- TASK OBJECTIVE
Where the word "repeat" occurs in a line of the data, return the whole line.

_____

Lemma mm_compare_ok m n ma na wild bound :
    mminv (MMState m n ma na wild) -> deref m <> "*"%char ->
    (n = [] -> m = [] /\ mmmu (MMState m n ma na wild) < bound) ->
    mmmu (MMState m n ma na wild) <= bound ->
    mmgood bound (mm_compare (MMState m n ma na wild)).
  Proof using.
    intros Hinv Hstar Hn0 Hb.
    pose proof Hinv as (Hm & Hn & Hma & Hna & Hlm & Hlma & Hln & Hcur & Hw).
    destruct (decide (n = [])) as [->|Hne'].
    { destruct (Hn0 eq_refl) as [-> ?]. done. }
    pose proof (compare_subs m n Hstar) as Hs. cbv zeta in Hs.
    unfold mm_compare. cbv zeta.
    assert (tail (if is_escape m then tail m else m) = past_tok m) as ->
      by (unfold past_tok; by destruct (is_escape m)).
    assert (tail (if is_escape n then tail n else n) = past_tok n) as ->
      by (unfold past_tok; by destruct (is_escape n)).
    destruct (_ || _) eqn:Hcmp.
    - specialize (Hs eq_refl).
      assert (m <> []) as Hme.
      { intros ->. clear -Hcmp Hn Hne'. 
        change ((ToLower NUL =c ToLower (deref (if is_escape n then tail n else n))) || false
                = true) in Hcmp.
        rewrite orb_false_r, ch_eqb_eq, (proj2 (ToLower_nul NUL) eq_refl) in Hcmp.
        symmetry in Hcmp. apply (proj1 (ToLower_nul _)) in Hcmp.
        destruct (is_escape n) eqn:He.
        - unfold is_escape in He. rewrite Hcmp in He. by rewrite andb_false_r in He.
        - by apply deref_nul in Hcmp. }
      pose proof (past_tok_length m Hme). pose proof (past_tok_length n Hne').
      split; [|unfold mmmu in *; simpl in *; lia].
      rewrite (tokens_at m), (tokens_at n) in Hcur by done.
      unfold mminv. split_and!; auto using past_tok_cstr; try lia.
      { intros Hc. by apply Hcur, covers_subs. }
      destruct wild.
      + destruct Hw as (Hst & Hd & HP & V & U & HU & HV & HVU). split_and!; auto.
        exists (V ++ [tok_at m]), (U ++ [tok_at n]).
        rewrite <- !app_assoc. simpl. rewrite <- !tokens_at by done.
        split_and!; auto. by apply Forall2_app; [|repeat constructor].
      + destruct Hw as (V & HV & Hns). exists (V ++ [tok_at m]).
        rewrite <- !app_assoc. simpl. rewrite <- !tokens_at by done. split; [done|].
        apply Forall_app. split; [done|]. repeat constructor.
        exact (proj1 (subs_non_star _ _ Hs)).
    - destruct wild; simpl; [|apply mmres_1].
      assert (na <> []) as Hna0 by (intros ->; destruct n; simpl in *; [done|lia]).
      rewrite mm_retry_past by done. cbn [mm_na mm_ma mm_wild].
      destruct (mm_retry_ok _ _ _ _ Hinv Hna0) as [Hi Hlt]. split; [done|lia].
  Qed.

  (** The early return on a mask that ends in a star and question marks. *)
Lemma walk_back_ok n ma na wild :
    mminv (MMState [] n ma na wild) -> walk_back (rev old_mask) = Some true -> G.
  Proof using.
    intros (Hm & Hn & Hma & Hna & Hlm & Hlma & Hln & Hcur & Hw) Hwb.
    apply walk_back_true in Hwb as (k & Hk).
    destruct wild.
    - destruct Hw as (Hst & Hd & (P & HP) & V & U & HU & HV & HVU).
      rewrite app_nil_r in HV. apply Hst. rewrite HV, HU.
      apply covers_any_tail; [done|].
      assert (Forall non_star V) as HnsV.
      { clear -HVU. induction HVU as [|t u V U Hs _ IH]; constructor; [|done].
        exact (proj1 (subs_non_star _ _ Hs)). }
      assert (forall P Q (V R : list token), Forall non_star V -> Forall non_star R ->
                P ++ TStar :: V = Q ++ TStar :: R -> V = R) as Hlast.
      { clear. intros P. induction P as [|p P IH]; intros [|q Q] V R HV HR He; simpl in He; simplify_eq.
        - done.
        - apply Forall_app in HV as [_ HV]. by inversion HV.
        - apply Forall_app in HR as [_ HR]. by inversion HR.
        - by apply (IH Q). }
      rewrite HP, HV in Hk. apply Hlast in Hk; [|done|by apply Forall_replicate].
      rewrite Hk. by apply Forall_replicate.
    - destruct Hw as (V & HV & Hns). exfalso. rewrite app_nil_r in HV.
      rewrite <- HV, Hk in Hns. apply Forall_app in Hns as [_ Hns]. by inversion Hns.
  Qed.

_____

- ANSWER SECTION
        split_and!; auto. by apply Forall2_app; [|repeat constructor].
        apply Forall_app. split; [done|]. repeat constructor.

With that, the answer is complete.